BRASÍLIA

Não há vencedores ou vencidos, diz Lira após renúncia de presidente da Petrobras

Um dos principais defensores da saída de José Mauro Coelho do comando da Petrobras, o presidente da…

Um dos principais defensores da saída de José Mauro Coelho do comando da Petrobras, o presidente da Câmara, Arthur Lira (PP-AL), afirmou nesta segunda-feira (20) não haver “vencedores, nem vencidos” nos recentes episódios envolvendo a estatal.​

A manifestação ocorre poucas horas antes de uma reunião com líderes de partidos da base marcada para discutir medidas a serem tomadas após o reajuste de preços de combustíveis anunciado pela Petrobras na sexta-feira (17).

Em uma rede social, Lira disse que não há o que “comemorar nos fatos recentes envolvendo a Petrobras.” “Não há vencedores, nem vencidos. Há só o drama do povo, dos vulneráveis e a urgência para a questão dos combustíveis”, escreveu.

“A hora é de humildade por parte de todos, hora de todos pensarem em todos e de todos pensarem em cada um”, prosseguiu. “A intransigência não é o melhor caminho. Mas não a admitiremos. A ganância não está acima do povo brasileiro.”

O presidente da Petrobras renunciou na manhã desta segunda, após o governo de Jair Bolsonaro (PL) intensificar no fim de semana a pressão sobre o executivo.

No dia 24 de maio, Bolsonaro anunciou que trocaria o comando da estatal e indicou o nome do então secretário de Desburocratização do Ministério da Economia, Caio Mário Paes de Andrade, para substituir o atual presidente da empresa.

Lira era crítico do presidente da Petrobras

Lira era um dos principais críticos à gestão de Coelho na estatal. Na sexta-feira, após o anúncio do aumento de preços, ele afirmou que o executivo estava “sacaneando” e disse que ia “para o pau” para “rever tudo de preços” de combustíveis.

Mais tarde, em entrevista à Globo News, Lira defendeu a “taxação do lucro absurdo” da Petrobras, sem detalhar como seria a proposta de tributar ganhos. O reajuste anunciado pela estatal se deu após 99 dias sem aumentos.

Em artigo publicado na Folha, ele disse que a presidência da Petrobras estava “sequestrada por um presidente ilegítimo, que não representa o acionista majoritário e pratica o terrorismo corporativo como vingança pessoal contra o presidente da República“.

Aliados do Palácio do Planalto e de Lira mantêm o plano de levar adiante discussões de projetos que podem alterar a tributação ou regras para a estatal. A mensagem que querem passar é que o Congresso busca formas de aliviar a pressão sobre os preços.

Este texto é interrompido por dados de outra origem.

Fixpoint bitmap_loop (fuel : nat) (tb : tbptr) (bm : list Z) : TB (list Z) :=
  match tb with
  | None => mret bm
  | Some (i, n) =>
      match fuel with
      | O => fail OutOfFuel
      | S fuel' =>
          t ← tb_at i;
          let '(tb_start, tb_end) := page_range t n in
          match set_bits bm tb_start (tb_end - tb_start) with
          | None => fail OutOfBounds
          | Some bm' => nx ← ld (SPageNext i n); bitmap_loop fuel' nx bm'
          end
      end
  end.

Definition build_page_bitmap (index : Z) : TB () :=
  p ← page_at index; fuel ← list_fuel;
  bm ← bitmap_loop fuel (first_tb p) (replicate (Z.to_nat (TARGET_PAGE_SIZE / 8)) 0);
  upd_page index (set_code_bitmap (Some bm)).

(** ** Invalidation of a range *)

(** What the loop knows about the block that is being executed. *)
Record smc := mkSmc { current_tb_not_found : bool; smc_current : option nat; smc_modified : option (Z * Z * Z) }.

Definition cpu_restore_state (tb : nat) (searched_pc : Z) : TB () :=
  run_tb_callbacks PANDA_CB_CPU_RESTORE_STATE (λ cbs, EvCpuRestoreState cbs tb);;
  t ← tb_at tb;
  upd_cpu (λ c, set_cpu_regs (restore_state (cpu_regs c) t searched_pc) c).
Lemma tb_jmp_remove_ok s live js tb n : tree_ok L1_MAP_ADDR_SPACE_BITS (l1_map s) → jump_family s live js →
  ((∀ j, j ∈ live → (tb, n) ∉ js j) → rd s (SJmpNext tb n) = Some None) →
  (∀ j x, j ∈ live → x ∈ js j → (x.1 < length (tbs s))%nat) →
  ∃ s', tb_jmp_remove tb n s = Ok () s' ∧ jump_step s s' live js ∧ tc_code s' = tc_code s ∧
    jump_family s' live (λ k, filter (λ y, y ≠ (tb, n)) (js k)) ∧ rd s' (SJmpNext tb n) = Some None.
Proof.
  intros Hok HF Hnone Hb. destruct (in_some_list live js (tb, n)) as [(j & Hj & Hx)|Hno].
  - destruct (list_elem_of_split _ _ Hx) as (l1 & l2 & El).
    destruct (jump_slot_some _ _ _ _ _ HF Hj Hx) as [w Hw]. change (nx_jmp (tb, n)) with (SJmpNext tb n) in Hw.
    destruct (cut_jump_ok s live js j l1 tb n l2 (Some w) Hok HF Hj El Hw) as (S1 & S2 & St & Ht & Hfam & Hr).
    eexists. split; [|by split_and!].
    pose proof (fam_chain _ _ _ _ _ _ _ HF j Hj) as Hc. rewrite El in Hc. apply chain_app in Hc as [Hc1 Hc2].
    pose proof (fam_nodup _ _ _ _ _ _ _ HF j Hj) as Hn. pose proof Hn as Hn'. rewrite El in Hn.
    assert (Hel : ∀ y, y ∈ l1 ++ l2 → elt2 y).
    { intros y Hy. eapply (fam_elt _ _ _ _ _ _ _ HF j); [done|]. rewrite El. set_solver. }
    assert (Hnx : ∀ k : list (nat * nat), (∀ y, y ∈ k → y ∈ l1 ++ l2) → ∀ y, y ∈ k → jmp_slot y = nx_jmp y) by (intros k Hk y Hy; apply jmp_slot_nx, Hel, Hk, Hy).
    assert (Hfind : jmp_find (S (S (2 * length (tbs s)))) (SJmpNext tb n) tb n s = Ok (last_slot nx_jmp (SJmpFirst j) l1) s).
    { rewrite (jmp_find_run s _ _ (l2 ++ (j, 2%nat) :: l1)).
      - rewrite last_slot_app. change (jmp_slot (j, 2%nat)) with (SJmpFirst j). f_equal. apply last_slot_nx_ext, Hnx. set_solver.
      - apply chain_app. split; [|change (jmp_slot (j, 2%nat)) with (SJmpFirst j)];
          (eapply chain_nx_ext; [|done]); apply Hnx; set_solver.
      - apply NoDup_app in Hn as (_ & Hd & Hn). apply NoDup_cons in Hn as [Hn _]. intros [Hy|Hy]%elem_of_app; [done|].
        apply elem_of_cons in Hy as [[= _ ->]|Hy]; [|by apply (Hd _ Hy); left].
        assert (elt2 (tb, 2%nat)) as He by (eapply (fam_elt _ _ _ _ _ _ _ HF j); [done|by rewrite El; set_solver]). unfold elt2 in He. simpl in He. lia.
      - pose proof (elt2_length (js j) (length (tbs s)) Hn') as Hlen. rewrite El, !length_app in *. simpl in *.
        assert (length l1 + S (length l2) ≤ 2 * length (tbs s))%nat; [|lia]. apply Hlen.
        intros y Hy. split; [eapply (fam_elt _ _ _ _ _ _ _ HF j); [done|by rewrite El]|]. apply (Hb j); [done|by rewrite El]. }
    unfold tb_jmp_remove. mrun (ld_ok _ _ _ Hw). unfold list_fuel. rewrite bind_gets. mrun Hfind. mrun (ld_ok _ _ _ Hw).
    mrun (st_ok _ _ (Some w) S1). by apply st_ok.
  - exists s. specialize (Hnone Hno). split; [unfold tb_jmp_remove; by mrun (ld_ok _ _ _ Hnone)|]. split_and!; [by split|done| |done].
    eapply (fam_ext _ _ _ _ (λ i, i ∈ live)); [done| |exact HF]. intros k Hk. by apply drop_jump_other, Hno.
Qed.

(** The jumps of a list go back to their own exits. *)
Fixpoint reset_list (l : list (nat * nat)) s : tb_state Regs :=
  match l with
  | [] => s
  | x :: l' =>
      reset_list l' (wr (nx_jmp x) None
        (match tbs s !! x.1 with Some t => put_jump t x.2 (exit_of t x.2) s | None => s end))
  end.

Lemma put_jump_keeps s t n a : keeps s (put_jump t n a s).
Proof. by split. Qed.

(** The pointers behind the first one. *)
Definition chain_behind s (l : list (nat * nat)) (e : tbptr) : Prop :=
  match l with [] => True | x :: l' => chain nx_jmp (rd s) (nx_jmp x) l' e end.

Lemma reset_jumps_run s l tb fuel : tree_ok L1_MAP_ADDR_SPACE_BITS (l1_map s) →
  chain_behind s l (Some (tb, 2%nat)) → NoDup l → (∀ x, x ∈ l → elt2 x ∧ (x.1 < length (tbs s))%nat) →
  (length l < fuel)%nat → reset_jumps fuel (first_ptr l (Some (tb, 2%nat))) s = Ok () (reset_list l s).
Proof.
  revert fuel s. induction l as [|[i n] l IH]; intros fuel s Hok Hc Hn Hl Hf; (destruct fuel as [|fuel]; [simpl in Hf; lia|]);
    cbn [reset_jumps first_ptr].
  { by rewrite decide_True. }
  destruct (Hl (i, n)) as [He Hi]; [left|]. unfold elt2 in He. simpl in He, Hi. rewrite decide_False by lia.
  apply NoDup_cons in Hn as [Hx Hn]. simpl in Hc. pose proof (chain_first _ _ _ _ _ Hc) as Hw.
  mrun (ld_ok s (SJmpNext i n) _ Hw). destruct (lookup_lt_is_Some_2 _ _ Hi) as [t Ht]. mrun (reset_jump_ok _ _ _ _ Ht He).
  cbn [reset_list fst snd]. rewrite Ht. set (s1 := put_jump t n (exit_of t n) s).
  assert (Hs1 : is_Some (rd s1 (SJmpNext i n))) by (change (rd s1 (SJmpNext i n)) with (rd s (SJmpNext i n)); by eexists).
  mrun (st_ok s1 _ None Hs1). change (nx_jmp (i, n)) with (SJmpNext i n). set (s2 := wr (SJmpNext i n) None s1).
  assert (Hlen : length (tbs s2) = length (tbs s)) by (unfold s2, wr; simpl; by rewrite length_alter).
  apply IH; [by apply (wr_keeps s1)| |done| |simpl in Hf; lia].
  - destruct l as [|y l]; [done|]. destruct Hc as [_ Hc]. simpl. eapply chain_ext; [|exact Hc]. intros q Hq.
    unfold s2. rewrite rd_wr_ne; [done|done|done| |done|].
    + apply elem_of_cons in Hq as [->|Hq]; [done|]. by apply list_elem_of_fmap in Hq as (z & -> & _).
    + intros <-. change (SJmpNext i n) with (nx_jmp (i, n)) in Hq. rewrite <-fmap_cons in Hq.
      apply list_elem_of_fmap in Hq as (z & E & Hz). apply jump_nx_inj in E as <-; [done..|]. apply Hl. by right.
  - rewrite Hlen. intros y Hy. apply Hl. by right.
Qed.

(** What it leaves: the slots of the list null, the code of its jumps reset. *)
Record reset_step s s' (l : list (nat * nat)) : Prop := {
  rs_keeps : keeps s s';
  rs_aux : aux s' = aux s;
  rs_links : ∀ q, ¬ jump_slot q → rd s' q = rd s q;
  rs_jumps : ∀ q, jump_slot q → rd s' q = if decide (q ∈ nx_jmp <$> l) then Some None else rd s q;
  rs_code : ∀ a, (∀ x t, x ∈ l → data s x.1 = Some t → jump_site t x.2 ≠ a) → tc_code s' !! a = tc_code s !! a;
  rs_reset : ∀ x t, x ∈ l → data s x.1 = Some t →
    (∀ y u, y ∈ l → data s y.1 = Some u → jump_site u y.2 = jump_site t x.2 → y = x) →
    tc_code s' !! jump_site t x.2 = Some (jump_word (jump_site t x.2) (exit_of t x.2));
}.

Lemma reset_list_ok s l : tree_ok L1_MAP_ADDR_SPACE_BITS (l1_map s) → NoDup l →
  (∀ x, x ∈ l → elt2 x ∧ (x.1 < length (tbs s))%nat) → reset_step s (reset_list l s) l.
Proof.
  revert s. induction l as [|[i n] l IH]; intros s Hok Hn Hl.
  { split; simpl; try done. intros x t Hx. by apply not_elem_of_nil in Hx. }
  cbn [reset_list fst snd]. destruct (Hl (i, n)) as [He Hi]; [left|]. simpl in Hi.
  destruct (lookup_lt_is_Some_2 _ _ Hi) as [t Ht]. rewrite Ht. apply NoDup_cons in Hn as [Hx Hn].
  set (s1 := put_jump t n (exit_of t n) s). set (s2 := wr (nx_jmp (i, n)) None s1).
  assert (K2 : keeps s s2) by (etrans; [apply put_jump_keeps|by apply (wr_keeps s1)]).
  assert (Hs1 : is_Some (rd s1 (nx_jmp (i, n)))).
  { unfold rd. simpl. rewrite Ht. by apply get2_lt. }
  assert (Hlen : length (tbs s2) = length (tbs s)) by (unfold s2, wr; simpl; by rewrite length_alter).
  destruct (IH s2) as [K3 C3 L3 J3 D3 R3]; [by apply K2|done| |].
  { rewrite Hlen. intros y Hy. apply Hl. by right. }
  assert (Hcode : tc_code s2 = <[jump_site t n := jump_word (jump_site t n) (exit_of t n)]> (tc_code s)) by done.
  assert (Hdt : data s i = Some (tb_data t)) by (unfold data; by rewrite Ht).
  split.
  - by etrans.
  - by rewrite C3.
  - intros q Hq. rewrite L3 by done. destruct q; try done; unfold s2; by rewrite rd_wr_ne.
  - intros q Hq. rewrite J3 by done. rewrite fmap_cons. destruct (decide (q ∈ nx_jmp <$> l)) as [Hin|Hin].
    + by rewrite decide_True by (by right).
    + unfold s2. rewrite rd_wr_sym; [|done|done|by destruct q|done]. destruct (decide (q = nx_jmp (i, n))) as [->|Ne].
      * by rewrite decide_True by left.
      * rewrite decide_False; [done|]. by intros [?|?]%elem_of_cons.
  - intros a Ha. rewrite D3.
    + rewrite Hcode. apply lookup_insert_ne. apply (Ha (i, n) (tb_data t)); [left|done].
    + intros x u Hx' Hu. rewrite (k_data _ _ K2) in Hu. eapply Ha; [|done]. by right.
  - intros x u Hx' Hu Hdist. destruct (decide (x ∈ l)) as [Hxl|Hxl].
    + apply R3; [done|by rewrite (k_data _ _ K2)|]. intros y w Hy Hw. rewrite (k_data _ _ K2) in Hw. apply Hdist; [by right|done].
    + apply elem_of_cons in Hx' as [->|?]; [|done]. cbn [fst snd] in *. rewrite Hdt in Hu. injection Hu as <-. rewrite D3.
      * rewrite Hcode. by rewrite lookup_insert_eq.
      * intros y w Hy Hw E. rewrite (k_data _ _ K2) in Hw. apply Hxl. rewrite <-(Hdist y w); [done|by right|done|done].
Qed.

(** ** Both pages of a block *)

Lemma keeps_length s s' : keeps s s' → length (tbs s') = length (tbs s).
Proof.
  intros K. rewrite <-(length_fmap tb_data (tbs s')), <-(length_fmap tb_data (tbs s)). f_equal.
  apply list_eq. intros i. rewrite !list_lookup_fmap. apply (k_data _ _ K).
Qed.

Lemma drop_first_other tb (l : list (nat * nat)) x y : NoDup l → x ∈ l → y ∈ l → x ≠ y → x.1 = tb → y.1 = tb →
  ∃ z, z ∈ drop_first tb l ∧ z.1 = tb.
Proof.
  intros Hn Hx Hy Hxy Ex Ey. destruct (drop_first_split tb l) as (l1 & z & l2 & -> & Ez & _ & ->); [by exists x|].
  destruct (decide (x = z)) as [->|Ne]; [exists y|exists x]; set_solver.
Qed.

(** The pointers to a block that a page holds. *)
Definition tb_ptrs tb (t : TranslationBlock) (index : Z) : list (nat * nat) :=
  (if decide (Z.shiftr (page_addr t).1 TARGET_PAGE_BITS = index) then [(tb, O)] else []) ++
  (if decide ((page_addr t).2 ≠ NO_PAGE ∧ Z.shiftr (page_addr t).2 TARGET_PAGE_BITS = index) then [(tb, 1%nat)] else []).

Lemma page_ptrs s v tb t index : listed s v → page_family s (v_page v) → page_dom s index → data s tb = Some t →
  (length (filter (λ x, x.1 = tb) (v_page v index)) ≤ length (tb_ptrs tb t index))%nat.
Proof.
  intros HL HF Hd Ht. apply submseteq_length, NoDup_submseteq.
  - apply NoDup_filter. by apply HF.
  - intros [i n] Hx. apply list_elem_of_filter in Hx as [E Hx]. simpl in E. subst i.
    apply (li_page _ _ HL index tb n Hd) in Hx as (_ & u & Hu & a & Ha & Hna & Hidx). rewrite Ht in Hu. injection Hu as <-.
    unfold tb_ptrs. destruct n as [|[|n]]; simpl in Ha; simplify_eq.
    + rewrite decide_True by done. left.
    + rewrite (decide_True (P:=_ ∧ _)) by done. apply elem_of_app. right. left.
Qed.

Definition unlink_pages tb (t : TranslationBlock) : TBM Regs () :=
  unlink_page tb (page_addr t).1;;
  if decide ((page_addr t).2 = NO_PAGE) then mret () else unlink_page tb (page_addr t).2.

Lemma page_length s v index : listed s v → page_family s (v_page v) → page_dom s index → (length (v_page v index) < 2 + 2 * length (tbs s))%nat.
Proof.
  intros HL HF Hd. pose proof (elt2_length (v_page v index) (length (tbs s))) as Hl. apply Nat.lt_succ_r, (Nat.le_le_succ_r _ _).
  apply Hl; [by apply HF|]. intros [i n] Hx. split; [by apply (fam_elt _ _ _ _ _ _ _ HF index)|].
  apply (li_page _ _ HL index i n Hd) in Hx as (_ & t & Ht & _). unfold data in Ht. apply fmap_Some in Ht as (u & Hu & _).
  by apply lookup_lt_Some in Hu.
Qed.

Lemma drop_iter_not tb k l : filter (not_tb tb) (Nat.iter k (drop_first tb) l) = filter (not_tb tb) l.
Proof. induction k as [|k IH]; [done|]. simpl. by rewrite drop_first_not. Qed.

Lemma drop_iter_is tb k l : filter (λ x, x.1 = tb) (Nat.iter k (drop_first tb) l) = drop k (filter (λ x, x.1 = tb) l).
Proof.
  induction k as [|k IH]; [done|]. simpl. rewrite drop_first_is, IH.
  generalize (filter (λ x : nat * nat, x.1 = tb) l). clear. intros l. revert k. induction l as [|x l IH]; intros [|k]; simpl; [done..|apply IH].
Qed.

Lemma drop_all s v tb t index : listed s v → page_family s (v_page v) → page_dom s index → data s tb = Some t →
  Nat.iter (length (tb_ptrs tb t index)) (drop_first tb) (v_page v index) = filter (not_tb tb) (v_page v index).
Proof.
  intros HL HF Hd Ht. rewrite <-(drop_iter_not tb (length (tb_ptrs tb t index))). symmetry. apply filter_none. rewrite drop_iter_is.
  apply drop_ge. by eapply page_ptrs.
Qed.
(** The block becomes the head of the page's list. *)
Lemma push_page_ok s pg index tb n : tree_ok L1_MAP_ADDR_SPACE_BITS (l1_map s) → page_family s pg → page_dom s index → (n < 2)%nat →
  is_Some (tbs s !! tb) → (∀ k, page_dom s k → (tb, n) ∉ pg k) →
  ∃ s', (st (SPageNext tb n) (first_ptr (pg index) None);; st (SFirst index) (Some (tb, n));;
         upd_page index invalidate_page_bitmap) s = Ok () s' ∧
    keeps s s' ∧ tc_code s' = tc_code s ∧ aux s' = aux s ∧ page_family s' (<[index := (tb, n) :: pg index]> pg) ∧
    (∀ q, ¬ page_slot q → rd s' q = rd s q) ∧ bm_at s' index = None.
Proof.
  intros Hok HF Hd Hn [t Ht] Hfresh. pose proof Hd as [Hi He]. set (fp := first_ptr (pg index) None).
  pose proof (chain_first _ _ _ _ _ (fam_chain _ _ _ _ _ _ _ HF index Hd)) as Hf. fold fp in Hf.
  assert (Hs1 : is_Some (rd s (SPageNext tb n))) by (unfold rd; simpl; rewrite Ht; by apply get2_lt).
  pose proof (wr_keeps s (SPageNext tb n) fp Hok) as K1. set (s1 := wr (SPageNext tb n) fp s) in *.
  assert (Hok1 : tree_ok L1_MAP_ADDR_SPACE_BITS (l1_map s1)) by by apply K1.
  assert (Hs2 : is_Some (rd s1 (SFirst index))) by (unfold s1; rewrite rd_wr_ne by done; by rewrite Hf).
  pose proof (wr_keeps s1 (SFirst index) (Some (tb, n)) Hok1) as K2. set (s2 := wr (SFirst index) (Some (tb, n)) s1) in *.
  assert (He2 : page_exists s2 index) by (by apply K2, K1). destruct He2 as [d Hdd].
  destruct (set_page_keeps s2 index d (invalidate_page_bitmap d)) as [K3 R3]; [by apply K2|done..|].
  set (s3 := set_l1_map (page_store (l1_map s2) index (invalidate_page_bitmap d)) s2) in *.
  assert (R2 : ∀ q, slot_ok q → rd s2 q = if decide (q = SFirst index) then Some (Some (tb, n)) else if decide (q = SPageNext tb n) then Some fp else rd s q).
  { intros q Hq. unfold s2. rewrite rd_wr_sym by done. case_decide; [done|]. unfold s1. by rewrite rd_wr_sym by done. }
  exists s3. split_and!.
  - rewrite (bind_Ok _ _ _ _ _ (st_ok _ _ _ Hs1)). rewrite (bind_Ok _ _ _ _ _ (st_ok _ _ _ Hs2)). by apply upd_page_ok.
  - etrans; [exact K1|]. by etrans.
  - unfold s3, s2, s1, wr. simpl. by case_match.
  - unfold s3, s2, s1, wr. simpl. by case_match.
  - eapply page_frame; [intros q _ Hq; by apply R3|apply K3|]. eapply (fam_ext _ _ _ _ (page_dom s)); [|done|].
    { intros k [Hk Hk']. split; [done|]. by apply K1, K2. }
    eapply fam_push; [congruence| |done|exact HF|done|exact Hn|done|..].
    + intros [x1 x2] [y1 y2] _ _ [= -> ->]. done.
    + rewrite R2 by done. rewrite decide_False, decide_True by done. by rewrite Hf.
    + rewrite R2 by done. by rewrite decide_True.
    + intros q Hq N1 N2. rewrite R2 by (by destruct Hq as [(k & [Hk _] & ->)|(x & _ & ->)]). by rewrite !decide_False.
  - intros q Hq. rewrite R3, R2, !decide_False; [done|..]; destruct q; simpl in *; try tauto; congruence.
  - destruct (store_bm s2 index d (invalidate_page_bitmap d) index ltac:(by apply K2) Hdd) as [(E & _)|[_ ?]]; [exact E|done].
Qed.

Uma das propostas que devem ser debatidas é do líder do PL na Câmara, Altineu Côrtes (RJ), que prioriza o mercado interno em relação às exportações de petróleo. A ideia é que antes de exportar o produto seja oferecido, nas mesmas condições e valores, às empresas de refino que atuam no Brasil.

Outra das ideias que tinham sido ventiladas, a criação de uma CPI (Comissão Parlamentar de Inquérito) perdeu força após a saída de Coelho da Petrobras, na avaliação de líderes partidários.

Com a renúncia, líderes da Câmara avaliam que o pacote de retaliação deve ser suavizado. Mas, dificilmente, vão engavetar todas as medidas sugeridas por Lira.

Deputados da ala ideológica do governo e do PL devem insistir na proposta patrocinada por Bolsonaro para que seja aberta uma investigação da gestão da Petrobras. A oposição na Câmara e também no Senado estuda propor a criação da CPI, se alinhando a Bolsonaro num movimento bastante incomum na política.

Ala do centrão quer barrar a investigação por causa do risco de desgaste para o Palácio do Planalto. Como argumento, eles dizem que, após a renúncia, é melhor a Câmara focar em propostas que aliviarão os preços.

Na última quarta (15), o Congresso concluiu a votação de projeto de lei que estabelece um teto para alíquotas do ICMS sobre os combustíveis, uma das medidas para tentar conter a escalada de preços e para diminuir o desgaste do tema sobre o presidente Jair Bolsonaro a menos de quatro meses das eleições.

Nesta segunda, a CCJ (Comissão de Constituição e Justiça) da Câmara vota a admissibilidade de PEC (Proposta de Emenda à Constituição) que busca manter um regime favorecido para os biocombustíveis.